Rem looked at Yannul’s son, who smiled. Rem looked back at Yannul.
“Well?”
“You know the way it is with Free Zakoris,” said Yannul. “In a year or so there’ll be bloody war. There has to be.”
“If you say so. You should know.”
“Yes. I should. Lur Raldnor here has a wish to go to the High King’s court at Anackyra, and take arms with him at the proper time against his enemies.”
“The Storm Lord will doubtless be happy to have his support.”
It was Yannul now
who looked narrowly. His eyes scanned over Rem, as if searching something out, and suddenly the boy said, in a golden voice, “My father thinks I should arrive with at least a modicum of martial training. It’s sensible. He’s taught me a lot, but I need more. We were about to ask if you—”
“Would leave a profitable business to tutor you in the latest techniques for slaughtering men.”
The boy—called for the hero-comrade, of course—Lur Raldnor, met Rem’s eyes.
“I’m aware killing isn’t a game. My father taught me that, as well. But Yl Am Zakoris has his new kingdom in Thaddra as a base, and the world knows—”

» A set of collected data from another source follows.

(* ===== verification/Partition.v ===== *)
(** * Hash partitioning

    [src/lib/operator/partitioning_function.cpp] and [src/lib/operator/partition_operator.cpp].
    [boost::hash_combine] on a [size_t] seed is a parameter.  The partition columns are a
    [std::set], given here as the list of its elements in ascending order. *)

From Stdlib Require Import Sorting.Sorted Permutation.
From S2P Require Export SortedMergeJoin.

Section Partition.
Context (hash_combine : N → ∀ dt, ctype dt → N).

(** [for (v : values) hash_combine(hashes[row_index++], v)] *)
Fixpoint combine_values (dt : DataType) (hashes : list N) (values : list (ctype dt)) : result (list N) :=
  match values, hashes with
  | [], _ => Ok hashes
  | v :: values', h :: hashes' => hs ← combine_values dt hashes' values'; Ok (hash_combine h dt v :: hs)
  | _ :: _, [] => Err UndefinedBehaviour
  end.

Definition check_partition_column (t : Table) (column_id : nat) : result unit :=
  _ ← assert_ (column_id <? GetColumnCount t)%nat AssertionFailed;
  d ← vec_get (column_definitions t) column_id;
  assert_ (negb (tcd_nullable d)) AssertionFailed.

Definition combine_column (t : Table) (hashes : list N) (column_id : nat) : result (list N) :=
  _ ← check_partition_column t column_id;
  dt ← ColumnDataType t column_id;
  ResolveDataType dt (λ dt,
    values ← for_range (ChunkCount t) (λ i, c ← GetChunk t i; typed_values dt c column_id);
    combine_values dt hashes (concat values)).
Lemma find_some {A} (f : A → bool) l x : find f l = Some x → x ∈ l ∧ f x = true.
Proof. intros [H1 H2]%List.find_some. by rewrite list_elem_of_In. Qed.

Lemma find_ext {A} (f g : A → bool) l : (∀ x, f x = g x) → find f l = find g l.
Proof. intros H. induction l as [|x l IH]; cbn; [done|]. by rewrite H, IH. Qed.

Lemma find_app {A} (f : A → bool) l k : find f (l ++ k) = match find f l with Some x => Some x | None => find f k end.
Proof. induction l as [|x l IH]; cbn; [done|]. by destruct (f x). Qed.

Lemma variant_eqb_right a v w : nan_free v → VariantIsNull v = false → same_cell v w = true → variant_eqb a v = variant_eqb a w.
Proof.
  intros Hv Hvn Hs%same_cell_class; [|done].
  assert (VariantIsNull w = false) as Hwn by (destruct v, w; cbn in *; congruence).
  destruct (VariantIsNull a) eqn:Ha; [by destruct a, v, w|].
  assert (∀ b, variant_eqb a b = variant_eqb b a) as Hsym.
  { intros b. destruct a, b; cbn; try done; [apply Z.eqb_sym|apply Z.eqb_sym|..|apply String.eqb_sym];
      apply Bool.eq_iff_eq_true; rewrite !SFeqb_class; intuition congruence. }
  rewrite !Hsym. apply Bool.eq_iff_eq_true. rewrite variant_eqb_class by done.
  assert (nan_free w) as Hw.
  { split; intros ->; destruct v; cbn in Hs; try discriminate Hs; injection Hs as Hs; destruct Hv as [H1 H2];
      first [apply H1; destruct f; cbn in Hs; congruence|apply H2; destruct f; cbn in Hs; congruence]. }
  rewrite variant_eqb_class by done. by rewrite Hs.
Qed.

Lemma entry_of_same dt m v w : groupable v → same_cell v w = true → entry_of dt m v = entry_of dt m w.
Proof.
  intros [Hv _] Hs. pose proof Hs as Hc%same_cell_class; [|done].
  destruct v as [|z|z|f|f|s], w as [|z'|z'|f'|f'|s']; cbn in Hc; try discriminate Hc; cbn [entry_of]; try done;
    try (injection Hc as <-; done); unfold find_id;
    by rewrite (find_ext _ _ m.1 (λ e, variant_eqb_right (to_variant dt e.1) _ _ Hv eq_refl Hs)).
Qed.

Lemma entry_of_inj dt m v w e :
  wf_ids dt m → groupable v → groupable w →
  (v = VNull ∨ ∃ x, v = to_variant dt x) → (w = VNull ∨ ∃ x, w = to_variant dt x) →
  entry_of dt m v = Some e → entry_of dt m w = Some e → same_cell v w = true.
Proof.
  intros [Hr Hnd Hf] [Hv Hvi] [Hw Hwi] Htv Htw H1 H2.
  assert (∀ u, find_id dt m.1 u = Some e → ∃ x, (x, e) ∈ m.1 ∧ variant_eqb (to_variant dt x) u = true) as Hfind.
  { intros u H. unfold find_id in H. destruct (find _ m.1) as [[x n]|] eqn:E; [|done]. injection H as <-.
    apply find_some in E as [? ?]. by exists x. }
  assert (∀ u u', nan_free u → VariantIsNull u = false → VariantIsNull u' = false → find_id dt m.1 u = Some e → find_id dt m.1 u' = Some e → same_cell u u' = true) as Hsame.
  { intros u u' Hu Hun Hun' (x & Hx & Ex)%Hfind (y & Hy & Ey)%Hfind.
    assert (x = y) as ->.
    { apply list_elem_of_lookup in Hx as [i Hi], Hy as [k Hk].
      assert (i = k) as ->; [|congruence]. eapply (NoDup_lookup _ _ _ _ Hnd); rewrite list_lookup_fmap; [by rewrite Hi|by rewrite Hk]. }
    assert (nan_free (to_variant dt y)) as Hnan.
    { assert (∀ g, SFeqb S754_nan g = true → False) as Hnn by (intros g; by unfold SFeqb).
      split; intros E; rewrite E in Ex; destruct u; cbn in Ex; try discriminate Ex; by apply Hnn in Ex. }
    assert (VariantIsNull (to_variant dt y) = false) as Hyn by (destruct (to_variant dt y); try done; by destruct u).
    apply variant_eqb_class in Ex, Ey; try done. apply same_cell_class; congruence. }
  assert (∀ u, find_id dt m.1 u = Some e → (first_id dt ≤ e)%N) as Hge.
  { intros u (x & Hx & _)%Hfind. apply (Hr _ Hx). }
  assert (1 ≤ first_id dt)%N as H1f by (by destruct dt).
  assert (∀ u, entry_of dt m u = Some e → VariantIsNull u = false → (1 ≤ e)%N) as Hpos.
  { intros u H Hu. destruct u as [|z|z|f|f|s]; cbn [entry_of] in H; try done; try (apply Hge in H; lia); [injection H as <-; lia|].
    destruct (short_string_id s) eqn:E; [|apply Hge in H; lia]. injection H as <-. apply short_string_bounds in E. lia. }
  destruct (VariantIsNull v) eqn:Ev, (VariantIsNull w) eqn:Ew.
  - by destruct v, w.
  - destruct v; try done. injection H1 as <-. apply Hpos in H2; [lia|done].
  - destruct w; try done. injection H2 as <-. apply Hpos in H1; [lia|done].
  - destruct Htv as [?|[x Hx]], Htw as [?|[y Hy]]; subst; try done.
    destruct dt; cbn [to_variant entry_of] in *; try done; try (by apply Hsame).
    + injection H1 as <-. injection H2 as H2. unfold same_cell. cbn. unfold in_int32, int_to_uint, int32_min in *. lia.
    + destruct (short_string_id x) eqn:E1, (short_string_id y) eqn:E2; simplify_eq.
      * unfold same_cell. cbn. rewrite (short_string_inj _ _ _ E1 E2). apply String.eqb_refl.
      * apply short_string_bounds in E1. apply Hge in H2. cbn in H2. unfold kShortStringIdCounter in H2. lia.
      * apply short_string_bounds in E2. apply Hge in H1. cbn in H1. unfold kShortStringIdCounter in H1. lia.
      * by apply Hsame.
Qed.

“No,” said Rem. “I’m sorry. No.”
The wine came then. When the server left, Yannul lifted the jug and Rem put his hand over his cup.
“Drink it,” said Yannul. “We’re still talking.”
Rem let the wine pour in his cup.
“I thought we’d finished. You can soon buy another arms-master for your son.”
“Here? There isn’t even an army here.”
“Shansarians.”
“They’re berserkers in battle. That kind of fighting—unless you’re born to the way of it, you get killed.”
“He doesn’t want me to go,” said Lur Raldnor. “I’ve only just persuaded him. If you refuse, I’m done for.”
“Lan’s a pleasant enough place,” said Rem.
“Not if Free Zakoris comes and takes it in the night.”
Yannul swore.
Rem perceived the father saw himself in the son, the same spirit which had followed Raldnor Am Anackire against all the hating might of Vis. Something strange stirred in Rem. He would never have a son, he would never know this feeling, for good or ill. And for the first time in fifteen years, he wished he had known his father, or at least his father’s name.
Across the room. Rem abruptly beheld the merchant’s agent, standing with his mouth open at Yannul.